§ **About this exercise**
Copy each line below that has "requests".

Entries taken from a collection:
+++

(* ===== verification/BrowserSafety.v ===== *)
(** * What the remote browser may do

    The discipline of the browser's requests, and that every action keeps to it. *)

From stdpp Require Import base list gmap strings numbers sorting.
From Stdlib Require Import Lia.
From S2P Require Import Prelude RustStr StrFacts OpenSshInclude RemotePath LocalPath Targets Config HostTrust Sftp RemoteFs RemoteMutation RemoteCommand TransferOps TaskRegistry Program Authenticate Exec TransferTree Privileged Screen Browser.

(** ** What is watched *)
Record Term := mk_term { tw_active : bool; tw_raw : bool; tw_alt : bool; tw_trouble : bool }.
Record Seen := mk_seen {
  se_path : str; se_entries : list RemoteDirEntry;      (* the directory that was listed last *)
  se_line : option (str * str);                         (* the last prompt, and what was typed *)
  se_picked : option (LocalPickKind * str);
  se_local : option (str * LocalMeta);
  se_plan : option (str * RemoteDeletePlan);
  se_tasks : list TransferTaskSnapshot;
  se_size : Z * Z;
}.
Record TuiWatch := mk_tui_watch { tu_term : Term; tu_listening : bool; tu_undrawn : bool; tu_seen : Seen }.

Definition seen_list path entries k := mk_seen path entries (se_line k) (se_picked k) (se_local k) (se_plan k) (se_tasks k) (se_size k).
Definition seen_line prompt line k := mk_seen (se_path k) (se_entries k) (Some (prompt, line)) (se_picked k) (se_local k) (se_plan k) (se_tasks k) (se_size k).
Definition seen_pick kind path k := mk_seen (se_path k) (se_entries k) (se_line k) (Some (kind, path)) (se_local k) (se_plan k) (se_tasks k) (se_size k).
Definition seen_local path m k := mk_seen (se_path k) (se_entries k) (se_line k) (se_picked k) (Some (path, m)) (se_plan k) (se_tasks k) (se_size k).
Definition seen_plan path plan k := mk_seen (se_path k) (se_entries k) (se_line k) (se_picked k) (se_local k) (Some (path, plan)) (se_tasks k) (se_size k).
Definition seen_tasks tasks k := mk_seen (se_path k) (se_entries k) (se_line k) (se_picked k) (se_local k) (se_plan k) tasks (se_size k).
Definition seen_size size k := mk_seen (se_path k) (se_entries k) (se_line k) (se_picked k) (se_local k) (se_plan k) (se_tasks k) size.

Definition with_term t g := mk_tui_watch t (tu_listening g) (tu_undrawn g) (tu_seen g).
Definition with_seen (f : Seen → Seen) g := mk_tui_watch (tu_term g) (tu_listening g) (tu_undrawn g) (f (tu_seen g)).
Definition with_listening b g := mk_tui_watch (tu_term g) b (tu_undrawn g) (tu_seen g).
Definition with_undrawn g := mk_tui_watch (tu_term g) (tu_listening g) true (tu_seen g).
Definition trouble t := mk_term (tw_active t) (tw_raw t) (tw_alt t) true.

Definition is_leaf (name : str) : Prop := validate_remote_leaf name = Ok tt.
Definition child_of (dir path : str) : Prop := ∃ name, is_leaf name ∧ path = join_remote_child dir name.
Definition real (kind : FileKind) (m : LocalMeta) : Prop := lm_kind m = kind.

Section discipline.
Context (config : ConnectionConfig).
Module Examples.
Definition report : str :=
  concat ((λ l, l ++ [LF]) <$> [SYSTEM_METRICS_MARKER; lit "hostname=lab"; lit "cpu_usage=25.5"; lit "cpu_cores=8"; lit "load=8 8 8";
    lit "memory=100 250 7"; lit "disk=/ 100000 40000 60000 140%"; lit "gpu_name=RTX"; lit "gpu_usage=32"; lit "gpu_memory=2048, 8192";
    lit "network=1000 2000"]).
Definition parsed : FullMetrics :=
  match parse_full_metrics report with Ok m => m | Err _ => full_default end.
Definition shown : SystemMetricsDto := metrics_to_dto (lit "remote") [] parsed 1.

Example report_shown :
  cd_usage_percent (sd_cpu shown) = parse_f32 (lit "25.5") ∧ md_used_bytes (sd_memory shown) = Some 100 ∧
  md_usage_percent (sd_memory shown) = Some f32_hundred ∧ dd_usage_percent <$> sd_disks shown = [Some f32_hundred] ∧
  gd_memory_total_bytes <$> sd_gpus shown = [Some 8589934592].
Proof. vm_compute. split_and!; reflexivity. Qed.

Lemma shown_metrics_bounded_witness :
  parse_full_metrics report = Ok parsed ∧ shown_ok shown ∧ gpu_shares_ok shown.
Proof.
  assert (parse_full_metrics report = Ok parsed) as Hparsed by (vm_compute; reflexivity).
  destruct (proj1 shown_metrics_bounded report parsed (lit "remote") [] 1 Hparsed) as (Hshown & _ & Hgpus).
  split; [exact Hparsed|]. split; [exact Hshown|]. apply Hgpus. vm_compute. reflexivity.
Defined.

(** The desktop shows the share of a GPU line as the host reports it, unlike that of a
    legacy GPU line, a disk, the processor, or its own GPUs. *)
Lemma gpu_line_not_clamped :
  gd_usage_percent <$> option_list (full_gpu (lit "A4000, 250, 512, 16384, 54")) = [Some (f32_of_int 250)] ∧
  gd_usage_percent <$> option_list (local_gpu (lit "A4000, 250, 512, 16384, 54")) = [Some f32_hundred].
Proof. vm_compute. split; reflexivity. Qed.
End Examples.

+++

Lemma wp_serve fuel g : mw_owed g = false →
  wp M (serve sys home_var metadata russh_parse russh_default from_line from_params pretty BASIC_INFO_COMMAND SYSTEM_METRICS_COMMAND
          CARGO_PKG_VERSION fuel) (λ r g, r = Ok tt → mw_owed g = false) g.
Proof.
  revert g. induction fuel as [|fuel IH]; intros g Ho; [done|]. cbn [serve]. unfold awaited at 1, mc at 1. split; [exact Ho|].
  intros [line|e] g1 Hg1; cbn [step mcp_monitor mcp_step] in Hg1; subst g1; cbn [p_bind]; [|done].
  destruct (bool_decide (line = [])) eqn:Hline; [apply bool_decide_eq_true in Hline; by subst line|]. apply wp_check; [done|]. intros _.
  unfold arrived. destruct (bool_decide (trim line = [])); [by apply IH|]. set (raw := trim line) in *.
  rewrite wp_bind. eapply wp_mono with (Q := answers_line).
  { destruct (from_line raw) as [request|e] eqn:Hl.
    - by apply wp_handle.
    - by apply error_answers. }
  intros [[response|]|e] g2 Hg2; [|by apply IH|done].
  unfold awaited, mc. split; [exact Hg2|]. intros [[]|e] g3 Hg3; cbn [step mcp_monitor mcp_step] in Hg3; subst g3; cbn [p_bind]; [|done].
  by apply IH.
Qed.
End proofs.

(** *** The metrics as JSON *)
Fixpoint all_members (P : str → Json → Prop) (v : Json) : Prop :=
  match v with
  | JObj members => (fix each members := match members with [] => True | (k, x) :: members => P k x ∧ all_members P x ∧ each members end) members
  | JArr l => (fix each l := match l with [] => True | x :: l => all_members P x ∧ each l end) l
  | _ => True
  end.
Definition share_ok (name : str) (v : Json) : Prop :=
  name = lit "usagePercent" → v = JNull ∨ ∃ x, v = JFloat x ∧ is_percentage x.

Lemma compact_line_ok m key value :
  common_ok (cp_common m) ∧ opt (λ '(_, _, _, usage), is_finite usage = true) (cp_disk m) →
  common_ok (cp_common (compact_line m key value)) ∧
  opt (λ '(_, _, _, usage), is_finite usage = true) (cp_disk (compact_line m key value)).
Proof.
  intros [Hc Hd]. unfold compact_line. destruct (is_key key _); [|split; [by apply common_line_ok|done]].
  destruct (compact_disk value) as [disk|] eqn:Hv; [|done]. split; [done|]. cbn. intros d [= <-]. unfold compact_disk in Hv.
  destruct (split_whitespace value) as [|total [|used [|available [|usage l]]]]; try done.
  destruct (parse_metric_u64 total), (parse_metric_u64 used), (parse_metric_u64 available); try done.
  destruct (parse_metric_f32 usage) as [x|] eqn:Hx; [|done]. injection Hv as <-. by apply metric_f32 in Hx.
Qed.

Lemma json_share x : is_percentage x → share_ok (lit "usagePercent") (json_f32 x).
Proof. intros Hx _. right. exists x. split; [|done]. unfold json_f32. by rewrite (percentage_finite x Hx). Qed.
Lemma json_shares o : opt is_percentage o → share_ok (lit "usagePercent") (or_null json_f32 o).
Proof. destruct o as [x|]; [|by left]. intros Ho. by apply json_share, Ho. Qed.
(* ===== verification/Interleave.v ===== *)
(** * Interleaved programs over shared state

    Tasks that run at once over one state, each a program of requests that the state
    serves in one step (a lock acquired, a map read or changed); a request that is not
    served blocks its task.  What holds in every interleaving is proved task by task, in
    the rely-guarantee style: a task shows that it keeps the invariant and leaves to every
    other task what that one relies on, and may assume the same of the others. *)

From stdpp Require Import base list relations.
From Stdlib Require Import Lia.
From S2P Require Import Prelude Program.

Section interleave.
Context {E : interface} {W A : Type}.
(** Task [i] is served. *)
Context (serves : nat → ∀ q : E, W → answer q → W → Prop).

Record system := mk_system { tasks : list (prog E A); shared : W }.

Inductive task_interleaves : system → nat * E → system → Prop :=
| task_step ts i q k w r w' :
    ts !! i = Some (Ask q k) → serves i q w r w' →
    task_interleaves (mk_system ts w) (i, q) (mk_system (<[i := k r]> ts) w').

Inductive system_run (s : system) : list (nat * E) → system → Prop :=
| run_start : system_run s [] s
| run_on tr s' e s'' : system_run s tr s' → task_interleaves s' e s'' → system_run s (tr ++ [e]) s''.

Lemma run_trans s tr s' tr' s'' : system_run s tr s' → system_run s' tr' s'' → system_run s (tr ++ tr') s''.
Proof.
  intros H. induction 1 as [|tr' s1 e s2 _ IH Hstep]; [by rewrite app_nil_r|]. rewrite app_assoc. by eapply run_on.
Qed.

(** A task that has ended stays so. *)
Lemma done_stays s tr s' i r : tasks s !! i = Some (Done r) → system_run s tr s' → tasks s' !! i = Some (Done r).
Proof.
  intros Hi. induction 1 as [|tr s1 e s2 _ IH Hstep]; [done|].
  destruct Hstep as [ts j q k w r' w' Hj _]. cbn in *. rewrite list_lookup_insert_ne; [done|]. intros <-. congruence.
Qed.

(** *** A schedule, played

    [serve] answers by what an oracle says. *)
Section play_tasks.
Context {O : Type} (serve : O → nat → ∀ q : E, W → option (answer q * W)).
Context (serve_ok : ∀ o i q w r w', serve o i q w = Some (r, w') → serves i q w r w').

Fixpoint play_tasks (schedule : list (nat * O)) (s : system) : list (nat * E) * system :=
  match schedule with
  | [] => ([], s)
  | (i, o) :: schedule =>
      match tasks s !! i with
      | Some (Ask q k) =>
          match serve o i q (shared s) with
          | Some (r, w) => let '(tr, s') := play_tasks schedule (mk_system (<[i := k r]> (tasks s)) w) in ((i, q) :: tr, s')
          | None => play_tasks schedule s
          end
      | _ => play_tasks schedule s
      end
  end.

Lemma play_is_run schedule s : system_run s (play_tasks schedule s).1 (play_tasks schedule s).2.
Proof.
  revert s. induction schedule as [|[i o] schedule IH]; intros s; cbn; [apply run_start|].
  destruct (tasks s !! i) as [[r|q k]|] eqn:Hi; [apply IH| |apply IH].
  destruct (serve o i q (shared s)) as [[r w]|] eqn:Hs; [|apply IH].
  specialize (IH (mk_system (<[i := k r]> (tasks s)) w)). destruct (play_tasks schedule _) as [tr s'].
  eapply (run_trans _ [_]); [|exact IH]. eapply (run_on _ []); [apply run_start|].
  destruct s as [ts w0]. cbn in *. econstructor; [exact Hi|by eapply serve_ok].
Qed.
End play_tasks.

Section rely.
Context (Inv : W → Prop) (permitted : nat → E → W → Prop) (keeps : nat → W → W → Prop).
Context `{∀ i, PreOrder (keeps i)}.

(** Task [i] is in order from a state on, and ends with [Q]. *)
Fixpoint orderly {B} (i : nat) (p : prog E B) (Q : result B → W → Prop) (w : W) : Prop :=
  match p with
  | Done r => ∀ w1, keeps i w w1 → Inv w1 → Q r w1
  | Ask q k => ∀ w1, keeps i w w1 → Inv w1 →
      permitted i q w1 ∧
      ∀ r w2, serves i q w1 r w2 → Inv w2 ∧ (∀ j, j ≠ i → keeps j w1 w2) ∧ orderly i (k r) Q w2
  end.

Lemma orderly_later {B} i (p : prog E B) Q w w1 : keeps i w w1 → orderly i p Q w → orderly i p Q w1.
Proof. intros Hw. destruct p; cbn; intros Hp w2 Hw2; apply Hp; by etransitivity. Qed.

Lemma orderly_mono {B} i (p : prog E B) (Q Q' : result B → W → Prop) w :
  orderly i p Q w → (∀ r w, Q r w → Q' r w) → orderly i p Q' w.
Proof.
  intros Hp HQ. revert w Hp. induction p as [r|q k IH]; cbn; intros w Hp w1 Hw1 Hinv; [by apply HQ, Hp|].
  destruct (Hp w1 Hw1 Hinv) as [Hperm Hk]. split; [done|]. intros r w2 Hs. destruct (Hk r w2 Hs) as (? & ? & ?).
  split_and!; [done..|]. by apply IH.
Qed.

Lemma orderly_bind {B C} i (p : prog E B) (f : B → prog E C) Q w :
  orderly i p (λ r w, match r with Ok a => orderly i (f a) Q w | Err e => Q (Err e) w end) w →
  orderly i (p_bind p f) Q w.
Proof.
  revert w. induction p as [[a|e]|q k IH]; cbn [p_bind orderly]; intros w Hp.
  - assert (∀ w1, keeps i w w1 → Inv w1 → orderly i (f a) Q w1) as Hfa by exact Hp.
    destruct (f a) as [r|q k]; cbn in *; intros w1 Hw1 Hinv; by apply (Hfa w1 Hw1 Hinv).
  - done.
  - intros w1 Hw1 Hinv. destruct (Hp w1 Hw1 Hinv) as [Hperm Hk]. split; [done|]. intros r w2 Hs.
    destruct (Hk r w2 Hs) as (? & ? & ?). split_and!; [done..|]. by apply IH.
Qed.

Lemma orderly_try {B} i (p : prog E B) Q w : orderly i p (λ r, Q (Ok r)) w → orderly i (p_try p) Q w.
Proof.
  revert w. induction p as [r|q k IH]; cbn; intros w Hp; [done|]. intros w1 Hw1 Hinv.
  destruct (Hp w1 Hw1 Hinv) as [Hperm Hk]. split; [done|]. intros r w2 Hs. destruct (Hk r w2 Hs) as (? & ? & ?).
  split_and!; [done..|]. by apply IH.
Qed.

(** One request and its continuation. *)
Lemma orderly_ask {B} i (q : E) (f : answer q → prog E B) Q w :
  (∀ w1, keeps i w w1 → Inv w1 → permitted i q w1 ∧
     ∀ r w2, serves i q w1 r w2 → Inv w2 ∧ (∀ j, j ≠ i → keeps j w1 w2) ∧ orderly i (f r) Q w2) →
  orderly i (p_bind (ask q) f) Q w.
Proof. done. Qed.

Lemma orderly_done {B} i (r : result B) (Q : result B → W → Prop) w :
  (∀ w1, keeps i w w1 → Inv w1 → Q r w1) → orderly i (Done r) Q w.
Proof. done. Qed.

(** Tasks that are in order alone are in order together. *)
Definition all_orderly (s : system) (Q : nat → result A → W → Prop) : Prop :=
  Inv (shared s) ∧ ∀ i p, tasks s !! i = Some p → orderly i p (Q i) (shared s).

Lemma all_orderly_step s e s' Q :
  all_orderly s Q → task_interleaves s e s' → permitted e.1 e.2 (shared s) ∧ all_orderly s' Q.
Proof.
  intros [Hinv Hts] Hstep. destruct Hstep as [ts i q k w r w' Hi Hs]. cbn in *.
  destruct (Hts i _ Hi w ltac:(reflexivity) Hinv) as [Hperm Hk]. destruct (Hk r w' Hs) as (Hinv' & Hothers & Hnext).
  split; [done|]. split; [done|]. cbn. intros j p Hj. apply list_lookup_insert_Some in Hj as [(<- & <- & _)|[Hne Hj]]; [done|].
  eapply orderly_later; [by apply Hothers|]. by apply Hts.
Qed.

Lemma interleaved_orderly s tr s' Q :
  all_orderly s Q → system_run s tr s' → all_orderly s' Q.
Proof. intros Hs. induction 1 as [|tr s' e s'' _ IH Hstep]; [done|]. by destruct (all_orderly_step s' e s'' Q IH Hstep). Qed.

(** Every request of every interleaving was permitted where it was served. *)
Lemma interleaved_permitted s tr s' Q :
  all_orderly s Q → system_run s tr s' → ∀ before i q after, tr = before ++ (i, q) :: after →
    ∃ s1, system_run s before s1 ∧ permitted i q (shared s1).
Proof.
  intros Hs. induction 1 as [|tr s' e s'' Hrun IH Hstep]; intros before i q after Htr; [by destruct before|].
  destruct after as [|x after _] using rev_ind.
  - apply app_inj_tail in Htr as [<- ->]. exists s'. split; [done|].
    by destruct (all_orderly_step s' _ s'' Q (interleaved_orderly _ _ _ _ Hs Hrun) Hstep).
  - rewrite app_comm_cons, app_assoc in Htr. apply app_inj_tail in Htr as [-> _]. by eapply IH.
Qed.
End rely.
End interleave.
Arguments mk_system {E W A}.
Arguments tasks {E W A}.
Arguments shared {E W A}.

+++

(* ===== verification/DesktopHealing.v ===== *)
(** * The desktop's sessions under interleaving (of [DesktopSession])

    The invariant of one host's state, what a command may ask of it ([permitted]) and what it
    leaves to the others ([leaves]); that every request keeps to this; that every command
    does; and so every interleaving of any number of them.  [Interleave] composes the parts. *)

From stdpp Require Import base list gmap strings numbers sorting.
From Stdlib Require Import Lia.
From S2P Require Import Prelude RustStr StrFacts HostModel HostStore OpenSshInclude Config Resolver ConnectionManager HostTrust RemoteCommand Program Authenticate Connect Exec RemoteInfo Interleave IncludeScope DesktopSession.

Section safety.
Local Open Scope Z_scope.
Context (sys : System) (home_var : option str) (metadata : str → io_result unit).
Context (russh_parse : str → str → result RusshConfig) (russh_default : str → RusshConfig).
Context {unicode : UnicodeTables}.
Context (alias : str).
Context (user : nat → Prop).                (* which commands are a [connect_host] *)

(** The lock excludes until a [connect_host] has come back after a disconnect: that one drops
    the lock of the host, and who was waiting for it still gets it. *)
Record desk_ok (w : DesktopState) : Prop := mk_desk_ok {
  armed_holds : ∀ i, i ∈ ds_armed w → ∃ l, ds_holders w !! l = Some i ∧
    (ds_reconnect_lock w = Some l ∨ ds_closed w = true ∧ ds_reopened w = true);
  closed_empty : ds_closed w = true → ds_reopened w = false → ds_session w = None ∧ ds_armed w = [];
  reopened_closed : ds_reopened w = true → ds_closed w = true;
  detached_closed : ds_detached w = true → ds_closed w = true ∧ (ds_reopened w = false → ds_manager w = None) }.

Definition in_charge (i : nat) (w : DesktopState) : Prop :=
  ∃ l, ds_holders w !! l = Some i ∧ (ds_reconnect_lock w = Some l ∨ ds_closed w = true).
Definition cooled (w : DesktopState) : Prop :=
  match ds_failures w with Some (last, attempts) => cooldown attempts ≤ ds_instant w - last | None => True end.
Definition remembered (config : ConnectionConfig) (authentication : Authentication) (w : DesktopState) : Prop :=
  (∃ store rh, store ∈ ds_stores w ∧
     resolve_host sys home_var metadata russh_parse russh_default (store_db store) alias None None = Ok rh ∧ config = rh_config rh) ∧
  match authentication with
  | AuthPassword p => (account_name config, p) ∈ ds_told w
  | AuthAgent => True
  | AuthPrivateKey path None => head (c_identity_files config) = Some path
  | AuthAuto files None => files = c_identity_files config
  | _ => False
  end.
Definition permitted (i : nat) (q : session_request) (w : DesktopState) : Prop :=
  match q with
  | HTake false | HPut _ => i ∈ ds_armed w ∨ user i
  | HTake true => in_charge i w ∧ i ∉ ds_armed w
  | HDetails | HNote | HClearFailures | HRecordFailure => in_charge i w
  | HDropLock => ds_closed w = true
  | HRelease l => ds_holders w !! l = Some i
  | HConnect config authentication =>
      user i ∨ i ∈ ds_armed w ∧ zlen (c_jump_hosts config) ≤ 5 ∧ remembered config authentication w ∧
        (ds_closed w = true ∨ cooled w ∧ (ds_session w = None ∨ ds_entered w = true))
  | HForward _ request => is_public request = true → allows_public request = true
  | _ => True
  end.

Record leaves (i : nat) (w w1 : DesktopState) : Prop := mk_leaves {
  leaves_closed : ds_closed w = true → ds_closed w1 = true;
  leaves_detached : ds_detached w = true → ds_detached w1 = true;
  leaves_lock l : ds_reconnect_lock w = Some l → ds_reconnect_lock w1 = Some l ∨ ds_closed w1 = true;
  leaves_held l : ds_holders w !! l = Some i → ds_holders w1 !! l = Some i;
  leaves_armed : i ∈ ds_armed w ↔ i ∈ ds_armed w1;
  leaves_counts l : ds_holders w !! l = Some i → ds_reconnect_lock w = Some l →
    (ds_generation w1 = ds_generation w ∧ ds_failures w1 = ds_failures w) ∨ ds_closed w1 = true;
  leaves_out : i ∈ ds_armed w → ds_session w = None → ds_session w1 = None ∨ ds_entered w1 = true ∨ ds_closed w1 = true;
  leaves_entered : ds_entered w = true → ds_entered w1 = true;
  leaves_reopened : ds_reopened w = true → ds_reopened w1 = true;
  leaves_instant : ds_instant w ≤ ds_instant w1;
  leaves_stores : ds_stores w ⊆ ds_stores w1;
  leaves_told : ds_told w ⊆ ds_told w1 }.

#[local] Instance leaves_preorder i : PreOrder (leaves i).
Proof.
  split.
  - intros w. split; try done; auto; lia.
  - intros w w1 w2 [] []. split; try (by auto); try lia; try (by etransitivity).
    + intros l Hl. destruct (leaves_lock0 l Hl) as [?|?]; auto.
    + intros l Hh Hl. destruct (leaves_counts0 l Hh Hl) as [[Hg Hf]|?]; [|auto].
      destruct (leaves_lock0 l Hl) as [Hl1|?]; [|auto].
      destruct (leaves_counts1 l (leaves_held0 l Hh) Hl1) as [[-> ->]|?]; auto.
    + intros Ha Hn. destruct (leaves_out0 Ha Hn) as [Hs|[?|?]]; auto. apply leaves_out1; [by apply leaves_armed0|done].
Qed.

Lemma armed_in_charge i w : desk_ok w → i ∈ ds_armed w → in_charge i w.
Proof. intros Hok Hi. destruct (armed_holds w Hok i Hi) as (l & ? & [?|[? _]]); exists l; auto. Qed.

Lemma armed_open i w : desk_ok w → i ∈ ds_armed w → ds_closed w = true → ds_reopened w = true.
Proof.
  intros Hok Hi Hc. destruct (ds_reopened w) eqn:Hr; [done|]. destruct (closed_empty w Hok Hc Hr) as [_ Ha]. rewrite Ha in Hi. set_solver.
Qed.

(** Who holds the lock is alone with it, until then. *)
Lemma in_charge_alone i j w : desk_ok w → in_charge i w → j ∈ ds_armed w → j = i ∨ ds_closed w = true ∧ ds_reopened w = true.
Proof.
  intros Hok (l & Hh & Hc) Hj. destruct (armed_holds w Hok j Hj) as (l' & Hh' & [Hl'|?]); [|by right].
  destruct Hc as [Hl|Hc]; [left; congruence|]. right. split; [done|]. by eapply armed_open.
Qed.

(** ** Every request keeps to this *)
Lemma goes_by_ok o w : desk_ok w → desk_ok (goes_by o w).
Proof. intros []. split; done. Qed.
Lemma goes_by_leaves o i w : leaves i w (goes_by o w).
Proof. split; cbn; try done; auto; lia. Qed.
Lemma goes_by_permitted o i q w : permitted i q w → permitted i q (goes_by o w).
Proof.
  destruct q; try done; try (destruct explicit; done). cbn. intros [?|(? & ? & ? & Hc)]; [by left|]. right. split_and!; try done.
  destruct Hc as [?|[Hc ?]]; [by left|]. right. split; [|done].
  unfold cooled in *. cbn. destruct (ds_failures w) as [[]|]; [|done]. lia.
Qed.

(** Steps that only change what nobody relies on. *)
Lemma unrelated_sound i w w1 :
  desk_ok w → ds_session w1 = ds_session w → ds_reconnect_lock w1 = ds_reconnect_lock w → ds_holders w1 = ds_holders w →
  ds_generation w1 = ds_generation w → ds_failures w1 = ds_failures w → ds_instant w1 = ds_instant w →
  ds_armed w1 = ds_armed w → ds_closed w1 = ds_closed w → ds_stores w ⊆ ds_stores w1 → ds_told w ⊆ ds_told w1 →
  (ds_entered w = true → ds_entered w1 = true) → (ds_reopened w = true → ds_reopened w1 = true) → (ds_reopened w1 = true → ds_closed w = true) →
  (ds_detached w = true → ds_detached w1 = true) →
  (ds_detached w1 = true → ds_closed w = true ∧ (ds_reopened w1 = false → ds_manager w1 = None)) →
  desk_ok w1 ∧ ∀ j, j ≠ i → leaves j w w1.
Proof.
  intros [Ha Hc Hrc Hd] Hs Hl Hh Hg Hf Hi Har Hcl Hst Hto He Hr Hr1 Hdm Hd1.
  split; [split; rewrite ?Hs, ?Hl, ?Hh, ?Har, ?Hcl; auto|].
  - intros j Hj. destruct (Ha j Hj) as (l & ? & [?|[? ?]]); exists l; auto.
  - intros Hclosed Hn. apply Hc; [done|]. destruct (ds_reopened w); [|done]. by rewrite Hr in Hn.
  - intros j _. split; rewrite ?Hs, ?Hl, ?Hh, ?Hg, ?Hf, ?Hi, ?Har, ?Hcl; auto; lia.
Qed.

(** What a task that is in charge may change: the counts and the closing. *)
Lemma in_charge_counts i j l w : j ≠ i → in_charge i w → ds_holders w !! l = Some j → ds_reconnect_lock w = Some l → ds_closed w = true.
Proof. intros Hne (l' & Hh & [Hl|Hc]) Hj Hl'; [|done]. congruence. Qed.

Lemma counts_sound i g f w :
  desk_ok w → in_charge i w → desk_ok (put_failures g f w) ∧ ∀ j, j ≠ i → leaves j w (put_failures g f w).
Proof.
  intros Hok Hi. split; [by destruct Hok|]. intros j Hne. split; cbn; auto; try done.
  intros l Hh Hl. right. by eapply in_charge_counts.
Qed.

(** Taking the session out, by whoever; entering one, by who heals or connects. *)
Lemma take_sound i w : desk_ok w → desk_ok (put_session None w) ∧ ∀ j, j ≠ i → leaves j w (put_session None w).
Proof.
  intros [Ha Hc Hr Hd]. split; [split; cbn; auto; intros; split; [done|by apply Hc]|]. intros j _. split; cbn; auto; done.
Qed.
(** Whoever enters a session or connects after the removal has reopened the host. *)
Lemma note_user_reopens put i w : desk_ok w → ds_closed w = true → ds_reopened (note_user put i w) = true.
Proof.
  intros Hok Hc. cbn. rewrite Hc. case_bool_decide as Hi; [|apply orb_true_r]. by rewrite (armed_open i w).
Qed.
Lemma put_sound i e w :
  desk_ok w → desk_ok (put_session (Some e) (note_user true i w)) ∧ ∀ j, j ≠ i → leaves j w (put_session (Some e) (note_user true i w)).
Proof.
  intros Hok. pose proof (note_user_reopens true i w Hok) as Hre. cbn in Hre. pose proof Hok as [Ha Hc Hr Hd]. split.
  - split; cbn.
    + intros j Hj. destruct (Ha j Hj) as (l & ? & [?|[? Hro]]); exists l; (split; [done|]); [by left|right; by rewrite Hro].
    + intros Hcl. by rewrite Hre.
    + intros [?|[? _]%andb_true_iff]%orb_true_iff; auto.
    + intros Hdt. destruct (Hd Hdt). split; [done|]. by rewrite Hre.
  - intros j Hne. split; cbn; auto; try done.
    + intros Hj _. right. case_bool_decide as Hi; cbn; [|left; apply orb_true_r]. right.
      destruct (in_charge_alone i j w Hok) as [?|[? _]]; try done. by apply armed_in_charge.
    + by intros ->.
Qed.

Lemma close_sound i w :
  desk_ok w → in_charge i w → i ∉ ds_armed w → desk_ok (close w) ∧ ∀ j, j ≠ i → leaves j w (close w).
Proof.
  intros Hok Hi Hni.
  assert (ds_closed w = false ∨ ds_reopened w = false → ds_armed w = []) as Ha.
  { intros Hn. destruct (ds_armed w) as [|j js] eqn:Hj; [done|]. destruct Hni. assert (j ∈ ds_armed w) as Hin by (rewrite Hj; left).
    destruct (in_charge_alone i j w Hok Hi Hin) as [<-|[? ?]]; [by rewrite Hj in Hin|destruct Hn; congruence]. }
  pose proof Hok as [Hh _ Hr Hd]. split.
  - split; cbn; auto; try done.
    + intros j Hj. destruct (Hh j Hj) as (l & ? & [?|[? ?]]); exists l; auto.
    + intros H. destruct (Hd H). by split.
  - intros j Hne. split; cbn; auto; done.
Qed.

+++

§ **Exercise response**
    The discipline of the browser's requests, and that every action keeps to it. *)
    Tasks that run at once over one state, each a program of requests that the state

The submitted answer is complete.